El viaje había empezado hacía como quince años, cuando encontré una biografía de Salvador Dalí en una librería de segunda mano en Caballito que en su primera página, para mi, decía «Denise»…
Ahora la veo y creo que decía «Daniel» pero en ese momento leí mi nombre y me pareció una señal para comprar el libro. No es que fuera mucho riesgo, salía $5. Y ahí empezó el trip que ahora me tenía parada en el living de Dalí, mirando sus animales disecados, sus piedritas favoritas, sus espantosos adornos.
El libro estaba escrito por una tal Amanda Lear, quien se autoproclamaba una de sus mejores amigas y que tenía la llamativa costumbre de recordar cada anécdota junto a Dalí describiendo a la perfección lo que llevaba puesto ese día. Ese aspecto me parecía muy frívolo, pero me entretenía y pronto empecé a esperar cada descripción de sus vestiditos casi tanto como las anécdotas mismas. Ella, además de contar la naturaleza del vinculo con Dalí contaba otras como su romances con el quinto Rolling Stone primero y con Bowie después. Este último de hecho, le produjo un disco (como a Leevon Kennedy), el cuál promovió en un tour que se terminó cuando llegó a Buenos Aires y la asaltaron (o tuvo esa sensación).

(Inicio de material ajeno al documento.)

(** [HttpReqPostFile], lines 158-191.  The errors of [WriteField] and of
    [fileWriter.Write] are not looked at. *)
Definition HttpReqPostFile (urlString : string)
  (paramTexts : gmap string string) (paramFile : FileItem.t)
  (headers : option loc) (cookie : option Cookie.t) (transport : option Transport)
  (timeout : Z) (responseStruct : option Target)
  : M (Z * ByteSlice * option error) :=
  writer ← NewWriter P;
  entries ← range_of P paramTexts;
  let writer := fold_left (λ w kv, (WriteField P w kv.1 kv.2).2) entries writer in
  match CreateFormFile P writer (FileItem.Key paramFile) (FileItem.FileName paramFile) with
  | inl err => mret (0, None, Some (ErrStd err))
  | inr writer =>
      let writer := part_Write writer (FileItem.Content paramFile) in
      headers ← match headers with
                | None => map_make {["Content-Type"%string := FormDataContentType writer]}
                | Some l => _ ← map_assign l "Content-Type" (FormDataContentType writer); mret l
                end;
      let writer := Close writer in
      '(httpStatus, responseBody, err) ←
        sendHttpReq "POST" urlString EmptyString (Bytes writer) (Some headers) cookie transport timeout;
      match err with
      | Some _ => mret (httpStatus, responseBody, err)
      | None =>
          match responseStruct with
          | Some v =>
              if 0 <? len responseBody then
                _ ← emit (EvUnmarshal JSON (string_of responseBody) v);
                mret (httpStatus, responseBody,
                      ErrStd <$> Unmarshal P JSON (string_of responseBody) v)
              else mret (httpStatus, responseBody, err)
          | None => mret (httpStatus, responseBody, err)
          end
      end
  end.

(** [httpReqAuthFile], lines 201-234.  The errors of [WriteField] and of
    [fileWriter.Write] are not looked at. *)
Definition httpReqAuthFile (method urlString token : string)
  (paramTexts : gmap string string) (paramFile : FileItem.t)
  (headers : option loc) (cookie : option Cookie.t) (transport : option Transport)
  (timeout : Z) (responseStruct : option Target)
  : M (Z * ByteSlice * option error) :=
  writer ← NewWriter P;
  entries ← range_of P paramTexts;
  let writer := fold_left (λ w kv, (WriteField P w kv.1 kv.2).2) entries writer in
  match CreateFormFile P writer (FileItem.Key paramFile) (FileItem.FileName paramFile) with
  | inl err => mret (0, None, Some (ErrStd err))
  | inr writer =>
      let writer := part_Write writer (FileItem.Content paramFile) in
      headers ← match headers with
                | None => map_make {["Content-Type"%string := FormDataContentType writer]}
                | Some l => _ ← map_assign l "Content-Type" (FormDataContentType writer); mret l
                end;
      let writer := Close writer in
      '(httpStatus, responseBody, err) ←
        sendHttpReq method urlString token (Bytes writer) (Some headers) cookie transport timeout;
      match err with
      | Some _ => mret (httpStatus, responseBody, err)
      | None =>
          match responseStruct with
          | Some v =>
              if 0 <? len responseBody then
                _ ← emit (EvUnmarshal JSON (string_of responseBody) v);
                mret (httpStatus, responseBody,
                      ErrStd <$> Unmarshal P JSON (string_of responseBody) v)
              else mret (httpStatus, responseBody, err)
          | None => mret (httpStatus, responseBody, err)
          end
      end
  end.

(** [HttpReqAuthPutFile], lines 193-195. *)
Definition HttpReqAuthPutFile (urlString token : string)
  (paramTexts : gmap string string) (paramFile : FileItem.t)
  (headers : option loc) (cookie : option Cookie.t) (transport : option Transport)
  (timeout : Z) (responseStruct : option Target)
  : M (Z * ByteSlice * option error) :=
  httpReqAuthFile "PUT" urlString token paramTexts paramFile headers cookie
                  transport timeout responseStruct.

(** [HttpReqAuthPostFile], lines 197-199. *)
Definition HttpReqAuthPostFile (urlString token : string)
  (paramTexts : gmap string string) (paramFile : FileItem.t)
  (headers : option loc) (cookie : option Cookie.t) (transport : option Transport)
  (timeout : Z) (responseStruct : option Target)
  : M (Z * ByteSlice * option error) :=
  httpReqAuthFile "POST" urlString token paramTexts paramFile headers cookie
                  transport timeout responseStruct.

End WithPlatform.
End Part000.

(** ** A platform to run the functions on

    [Sample.platform] fixes the platform for the worked examples.  It agrees
    with the Go standard library on the inputs the examples use: ASCII
    method names, plain URLs of the shape [scheme://host/path?query#fragment],
    cookie names and values that need no sanitising.  The network is a small
    scripted server. *)

Module Sample.

Definition lower (c : ascii) : ascii :=
  if byte_between "A" "Z" c then ascii_of_nat (nat_of_ascii c + 32) else c.
Definition upper (c : ascii) : ascii :=
  if byte_between "a" "z" c then ascii_of_nat (nat_of_ascii c - 32) else c.

Fixpoint map_bytes (f : ascii → ascii) (s : string) : string :=
  match s with
  | EmptyString => EmptyString
  | String a s' => String (f a) (map_bytes f s')
  end.

Definition ToUpper (s : string) : string := map_bytes upper s.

Recuerdo lo que había llorado al final del libro cuando ellos se despedían porque él se iba a morir. Estuve sensible varios días pero por alguna razón, nunca me había puesto a investigar a Amanda.
Una noche, mientras esperaba para salir a tocar en Niceto, en alguna de las fiestas Divas y Divos, vi un clip de esta tal Amanda Lear. Era una travesti. No recuerdo si se le notaba o si me lo contó alguien que miraba la pantalla cerca mio. En Divas y Divos todos manejaban información popera de ese estilo. Lógicamente, tuve que releer todo el libro para entender mejor su audacia y la amistad con Dalí. Lo volví a leer no una, varias veces, ahora sabiendo mejor por qué su vínculo era tan polémica y sí, por qué describía tanto sus outfits. Tantas veces lo leí que empecé a vivirlo.
Tengo una tendencia a meterme fuerte en los universos que me atraen, sean literarios, sonoros, visuales. Viajo, viajo bien y correctamente con las fantasías que me despiertan y generalmente, cuando conozco los lugares a los que me llevó un libro, los conozco en serio. Asi que cuando llegamos a Cadaqués, después de un viaje memorable (por lo jugada que estabamos de tiempo) con mi amiga Lu, yo ya había estado ahí. «Es todo como me lo imaginaba, exacto como me lo imaginaba». No estaba flasheando, era en serio.
Entonces no tuve que conocer nada, simplemente recordar las flores amarillas que Dalí disecaba y plantaba hacia abajo ( ¿Por qué las flores tiene que crecer solo para arriba?), las jaulitas en las que capturaba grillitos para que le canataran y el espejo inclinado en un vértice de su habitación para poder ver el amanecer sin levantarse ni cambiar el angulo de su cama. Sus anteojos, su sala de acuarelas y pior supuesto, su atelier. Amanda ya me había llevado.

Flores al revéz
A medida que recorría Cadaqués recordaba cada pasaje del libro, veía la invasión de gatos a los que Dalí mataba (!!) , los olivos, el eterno pasadizo por el que se llegaba solo a pie, a su puerta. Cerré el circulo del libro a la perfección. Tuve la certeza de que Cadaques quería que yo lo visite tanto como yo quería visitarlo. Los mundos similares se atraen.
No es racional pero cuando me involucro en historias, en estéticas, en colores, en sonidos, yo se a donde pertenezco y parte de mi cabeza, al componer, al escribir, al pensar, puede emplazarse ahí naturalmente. Cuando eso pasa solo resta ir y chequear que todo esté tal como lo había visto en el ojo de mi mente, tener la confirmación mágica de la intuición creativa.
Por eso, de vez en cuando paso por casas de amigos que nunca conocí, en mundos que nunca habité y en tierras que jamás imaginé pisar, solo para recordarme a mi misma lo que es tener certezas inexplicables.